**THE DATA:**
******************************

Lemma expdecay_flat_past_max_steps_witness :
  warmup_steps example_config < max_steps example_config /\
  max_steps example_config <= 2000 /\
  (0 < final_lr example_config 0.01)%R /\
  func example_config 0.01 2000 = func example_config 0.01 1000 /\
  func example_config 0.01 2000 = Ok (0.0001 / 0.01)%R.
Proof.
  assert (Hw : warmup_steps example_config < max_steps example_config)
    by (simpl; lia).
  assert (Hs : max_steps example_config <= 2000) by (simpl; lia).
  assert (Hf : (0 < final_lr example_config 0.01)%R)
    by (change (0 < 0.0001)%R; lra).
  split; [exact Hw|]. split; [exact Hs|]. split; [exact Hf|].
  pose proof
    (expdecay_flat_past_max_steps example_config 0.01%R 2000 Hw Hs)
    as [_ [Heq Hval]].
  split; [exact Heq | exact (Hval Hf)].
Defined.

(** C5, as stated, fails.  With [lr_final] unset and
    [warmup_steps = max_steps = 100] the evaluation at step 100 raises
    instead of returning 1; and on the default configuration with
    [lr_init = 0.01] the binary64 evaluation at step 0 gives
    [0x1.0000000000002p+0], that is 1.0000000000000004, not 1. *)
Lemma expdecay_lr_final_unset_not_one :
  (lr_final degenerate_config = None /\
   warmup_steps degenerate_config <= 100 /\
   func degenerate_config 0.01 100 = ZeroDivisionError /\
   func degenerate_config 0.01 100 <> Ok 1%R) /\
  (Binary64.decay_multiplier Binary64.libm_log Binary64.libm_exp
     0x1.47ae147ae147bp-7%float 0x1.47ae147ae147bp-7%float 0 100000 0
   = 0x1.0000000000002p+0%float /\
   0x1.0000000000002p+0%float <> 1%float).
Proof.
  assert (Hfault : func degenerate_config 0.01 100 = ZeroDivisionError).
  { rewrite expdecay_decay_branch by (simpl; lia). reflexivity. }
  split.
  - split; [reflexivity|]. split; [simpl; lia|]. split; [exact Hfault|].
    rewrite Hfault. discriminate.
  - split; [vm_compute; reflexivity | float_differs].
Qed.

(** C5, amended: when [lr_final] is unset the final rate is the initial
    rate, and for a positive initial rate and a configuration whose
    [max_steps] differs from its [warmup_steps] the multiplier is, in exact
    arithmetic, 1 at every step of the decay phase. *)
Theorem expdecay_lr_final_unset_flat config lr_init step :
  lr_final config = None ->
  (0 < lr_init)%R ->
  warmup_steps config <> max_steps config ->
  warmup_steps config <= step ->
  final_lr config lr_init = lr_init /\
  func config lr_init step = Ok 1%R.
Proof.
  intros Hnone Hpos Hw Hstep.
  assert (Hf : final_lr config lr_init = lr_init)
    by (unfold final_lr; rewrite Hnone; reflexivity).
  split; [exact Hf|].
  rewrite expdecay_decay_branch by assumption. rewrite Hf.
  destruct (decay_progress_ok config step Hw) as [t [Ht _]].
  rewrite Ht. simpl. f_equal.
  replace (ln lr_init * (1 - t) + ln lr_init * t)%R with (ln lr_init)
    by ring.
  rewrite exp_ln by assumption. field. lra.
Qed.

Lemma expdecay_lr_final_unset_flat_witness :
  lr_final default = None /\
  (0 < 0.01)%R /\
  warmup_steps default <> max_steps default /\
  warmup_steps default <= 500 /\
  func default 0.01 500 = Ok 1%R.
Proof.
  assert (Hn : lr_final default = None) by reflexivity.
  assert (Hp : (0 < 0.01)%R) by lra.
  assert (Hw : warmup_steps default <> max_steps default)
    by (simpl; lia).
  assert (Hs : warmup_steps default <= 500) by (simpl; lia).
  split; [exact Hn|]. split; [exact Hp|]. split; [exact Hw|].
  split; [exact Hs|].
  exact (proj2 (expdecay_lr_final_unset_flat default 0.01%R 500
                  Hn Hp Hw Hs)).
Defined.

(** C8: when [warmup_steps] equals [max_steps], the evaluation at any step
    of the decay phase raises [ZeroDivisionError]. *)
Theorem expdecay_division_by_zero config lr_init step :
  warmup_steps config = max_steps config ->
  warmup_steps config <= step ->
  func config lr_init step = ZeroDivisionError.
Proof.
  intros Hw Hstep. rewrite expdecay_decay_branch by assumption.
  unfold decay_progress, int_truediv.
  replace (max_steps config - warmup_steps config) with 0 by lia.
  reflexivity.
Qed.

Lemma expdecay_division_by_zero_witness :
  warmup_steps degenerate_config = max_steps degenerate_config /\
  warmup_steps degenerate_config <= 100 /\
  func degenerate_config 0.01 100 = ZeroDivisionError.
Proof.
  assert (Hw : warmup_steps degenerate_config = max_steps degenerate_config)
    by reflexivity.
  assert (Hs : warmup_steps degenerate_config <= 100) by (simpl; lia).
  split; [exact Hw|]. split; [exact Hs|].
  exact (expdecay_division_by_zero degenerate_config 0.01%R 100 Hw Hs).
Defined.

(** C10: with [warmup_steps = 0] and [max_steps > 0], at every [step >= 0]
    the warmup test fails, so the division by [warmup_steps] is not
    evaluated, and the evaluation returns a value: no [ZeroDivisionError]. *)
Theorem expdecay_no_warmup_no_fault config lr_init step :
  warmup_steps config = 0 ->
  0 < max_steps config ->
  0 <= step ->
  in_warmup config step = false /\
  exists r, func config lr_init step = Ok r.
Proof.
  intros Hw Hmax Hstep. split.
  - unfold in_warmup. apply Z.ltb_ge. lia.
  - rewrite expdecay_decay_branch by lia.
    destruct (decay_progress_ok config step ltac:(lia)) as [t [Ht _]].
    rewrite Ht. simpl. eexists. reflexivity.
Qed.

Lemma expdecay_no_warmup_no_fault_witness :
  warmup_steps default = 0 /\
  0 < max_steps default /\
  0 <= 0 /\
  in_warmup default 0 = false /\
  exists r, func default 0.01 0 = Ok r.
Proof.
  assert (Hw : warmup_steps default = 0) by reflexivity.
  assert (Hm : 0 < max_steps default) by (simpl; lia).
  assert (Hs : 0 <= 0) by lia.
  split; [exact Hw|]. split; [exact Hm|]. split; [exact Hs|].
  exact (expdecay_no_warmup_no_fault default 0.01%R 0 Hw Hm Hs).
Defined.

End ExponentialDecayFacts.

(** ** CosineDecayScheduler and NeuSScheduler *)

Section CosineDecayFacts.

Import CosineDecayScheduler.

(** C6: with [warm_up_end = 5000], [max_steps = 300000] and
    [learning_rate_alpha = 0.05] the multiplier is 0 at step 0, 1 at step
    5000 and 0.05, the value of alpha, at step 300000. *)
Theorem cosine_default_values :
  func default 0 = Ok 0.0%R /\
  func default 5000 = Ok 1.0%R /\
  func default 300000 = Ok 0.05%R.
Proof.
  split; [|split].
  - unfold func, int_truediv. simpl. f_equal. lra.
  - unfold func, int_truediv. simpl. f_equal.
    replace (PI * (0 / 295000))%R with 0%R by lra.
    rewrite cos_0. lra.
  - unfold func, int_truediv. simpl. f_equal.
    replace (PI * (295000 / 295000))%R with PI by lra.
    rewrite cos_PI. lra.
Qed.

(** C9: for all parameter values and every step, the step function of
    [NeuSScheduler] returns what the step function of [CosineDecayScheduler]
    returns on a configuration with the same values, faults included; so do
    the two schedulers built from them. *)
Theorem neus_equiv_cosine :
  (forall warm_up_end learning_rate_alpha max_steps step,
      NeuSScheduler.func warm_up_end learning_rate_alpha max_steps step =
      func (cosine_config warm_up_end learning_rate_alpha max_steps) step) /\
  (forall config lr_init step,
      NeuSScheduler.setup config lr_init step =
      get_scheduler
        (cosine_config (NeuSScheduler.warm_up_end config)
                       (NeuSScheduler.learning_rate_alpha config)
                       (NeuSScheduler.max_steps config))
        lr_init step).
Proof.
  split.
  - intros w alpha m step. unfold NeuSScheduler.func, func, cosine_config.
    cbn [warm_up_end learning_rate_alpha max_steps].
    destruct (step <? w); reflexivity.
  - intros config lr_init step.
    unfold NeuSScheduler.setup, get_scheduler, LambdaLR.
    f_equal.
Qed.

End CosineDecayFacts.

(** ** ExponentialSchedulerConfig *)

Section ExponentialFacts.

Import ExponentialScheduler.
Import PrimFloat.

Lemma ExponentialLR_steps_Rpower base d e n :
  (0 < d)%R ->
  ExponentialLR_steps base (Rpower d e) n = (base * Rpower d (INR n * e))%R.
Proof.
  intros Hd. induction n as [|n IH].
  - cbn [ExponentialLR_steps]. change (INR 0) with 0%R.
    rewrite Rmult_0_l, Rpower_O by assumption. ring.
  - cbn [ExponentialLR_steps]. rewrite IH, S_INR.
    replace ((INR n + 1) * e)%R with (INR n * e + e)%R by ring.
    rewrite Rpower_plus. ring.
Qed.

Lemma ratio_positive config :
  (0 < decay_rate config)%R ->
  0 < max_steps config ->
  ratio config =
  Ok (Rpower (decay_rate config) (1 / IZR (max_steps config))).
Proof.
  intros Hd Hm. unfold ratio, float_truediv.
  destruct (Req_EM_T (IZR (max_steps config)) 0) as [E|E].
  - apply eq_IZR_R0 in E. lia.
  - cbn [bind]. unfold float_pow.
    destruct (Rlt_dec 0 (decay_rate config)); [|contradiction].
    do 2 f_equal. lra.
Qed.

Lemma ExponentialLR_multiple d m base k :
  (0 < d)%R -> 0 < m -> 0 <= k ->
  ExponentialLR base (Rpower d (1 / IZR m)) (k * m) =
  (base * d ^ Z.to_nat k)%R.
Proof.
  intros Hd Hm Hk. unfold ExponentialLR.
  rewrite ExponentialLR_steps_Rpower by assumption.
  rewrite INR_IZR_INZ, Z2Nat.id by nia.
  rewrite mult_IZR.
  assert (Hm' : (0 < IZR m)%R) by (apply IZR_lt; lia).
  replace (IZR k * IZR m * (1 / IZR m))%R with (IZR k)
    by (field; lra).
  rewrite <- (Z2Nat.id k) at 1 by assumption.
  rewrite <- INR_IZR_INZ, Rpower_pow by assumption.
  reflexivity.
Qed.

(** C7, as stated, fails: the multiplier is not exactly 0.1.  In binary64,
    with [decay_rate = 0.1], [max_steps = 1000] and a base rate of 1, the
    rate after 1000 products by the ratio is [0x1.999999999986dp-4], that is
    0.09999999999999583, and after 2000 it is [0x1.47ae147ae1295p-7], that is
    0.009999999999999157; neither is the binary64 value of 0.1 or 0.01.  A
    ratio one unit in the last place below or above does not give them
    either. *)
Lemma exponential_binary64_not_exact :
  Binary64.example_ratio = 0x1.fed28af2ab826p-1%float /\
  Binary64.ExponentialLR_steps 1 Binary64.example_ratio 1000
    = 0x1.999999999986dp-4%float /\
  Binary64.ExponentialLR_steps 1 Binary64.example_ratio 1000
    <> 0x1.999999999999ap-4%float /\
  Binary64.ExponentialLR_steps 1 Binary64.example_ratio 2000
    = 0x1.47ae147ae1295p-7%float /\
  Binary64.ExponentialLR_steps 1 Binary64.example_ratio 2000
    <> 0x1.47ae147ae147bp-7%float /\
  Binary64.ExponentialLR_steps 1
    (PrimFloat.next_down Binary64.example_ratio) 1000
    <> 0x1.999999999999ap-4%float /\
  Binary64.ExponentialLR_steps 1
    (PrimFloat.next_up Binary64.example_ratio) 1000
    <> 0x1.999999999999ap-4%float.
Proof.
  repeat apply conj;
    try (vm_compute; reflexivity); float_differs.
Qed.

(** C7, amended: for a positive [decay_rate] and [max_steps], the ratio given
    to [ExponentialLR] is [decay_rate] to the power [1 / max_steps], and in
    exact arithmetic the rate after [k * max_steps] steps is the initial rate
    times [decay_rate ^ k]; after [max_steps] steps the multiplier is
    [decay_rate].  With [decay_rate = 0.1] and [max_steps = 1000] the
    multiplier is, in exact arithmetic, 0.1 at step 1000 and 0.01 at step
    2000. *)
Theorem exponential_cumulative_decay :
  (forall config lr_init,
      (0 < decay_rate config)%R ->
      0 < max_steps config ->
      ratio config =
        Ok (Rpower (decay_rate config) (1 / IZR (max_steps config))) /\
      exists scheduler,
        setup config lr_init = Ok scheduler /\
        scheduler (max_steps config) = (lr_init * decay_rate config)%R /\
        forall k, 0 <= k ->
          scheduler (k * max_steps config) =
          (lr_init * decay_rate config ^ Z.to_nat k)%R) /\
  (forall lr_init,
      exists scheduler,
        setup {| decay_rate := 0.1; max_steps := 1000 |} lr_init
          = Ok scheduler /\
        scheduler 1000 = (lr_init * 0.1)%R /\
        scheduler 2000 = (lr_init * 0.01)%R).
Proof.
  assert (Hgen : forall config lr_init,
      (0 < decay_rate config)%R ->
      0 < max_steps config ->
      ratio config =
        Ok (Rpower (decay_rate config) (1 / IZR (max_steps config))) /\
      exists scheduler,
        setup config lr_init = Ok scheduler /\
        scheduler (max_steps config) = (lr_init * decay_rate config)%R /\
        forall k, 0 <= k ->
          scheduler (k * max_steps config) =
          (lr_init * decay_rate config ^ Z.to_nat k)%R).
  { intros config lr_init Hd Hm.
    pose proof (ratio_positive config Hd Hm) as Hr.
    split; [exact Hr|].
    eexists. split; [|split].
    - unfold setup. rewrite Hr. cbn [bind]. reflexivity.
    - rewrite <- (Z.mul_1_l (max_steps config)) at 2.
      rewrite ExponentialLR_multiple by (assumption || lia).
      change (Z.to_nat 1) with 1%nat. rewrite pow_1. reflexivity.
    - intros k Hk. apply ExponentialLR_multiple; assumption. }
  split; [exact Hgen|].
  intros lr_init.
  destruct (Hgen {| decay_rate := 0.1; max_steps := 1000 |} lr_init)
    as [_ [scheduler [Hs [_ Hk]]]].
  - cbn [decay_rate]. lra.
  - cbn [max_steps]. lia.
  - exists scheduler. split; [exact Hs|].
    cbn [decay_rate max_steps] in Hk. split.
    + change 1000 with (1 * 1000). rewrite Hk by lia.
      change (Z.to_nat 1) with 1%nat. lra.
    + change 2000 with (2 * 1000). rewrite Hk by lia.
      change (Z.to_nat 2) with 2%nat. lra.
Qed.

******************************

**EXERCISE DETAILS:**
Scan the records above, then copy out each line that mentions "unfold".

**YOUR SOLUTION:**
    by (unfold final_lr; rewrite Hnone; reflexivity).
  unfold decay_progress, int_truediv.
  - unfold in_warmup. apply Z.ltb_ge. lia.
  - unfold func, int_truediv. simpl. f_equal. lra.
  - unfold func, int_truediv. simpl. f_equal.
  - unfold func, int_truediv. simpl. f_equal.
  - intros w alpha m step. unfold NeuSScheduler.func, func, cosine_config.
    unfold NeuSScheduler.setup, get_scheduler, LambdaLR.
  intros Hd Hm. unfold ratio, float_truediv.
  - cbn [bind]. unfold float_pow.
  intros Hd Hm Hk. unfold ExponentialLR.
    - unfold setup. rewrite Hr. cbn [bind]. reflexivity.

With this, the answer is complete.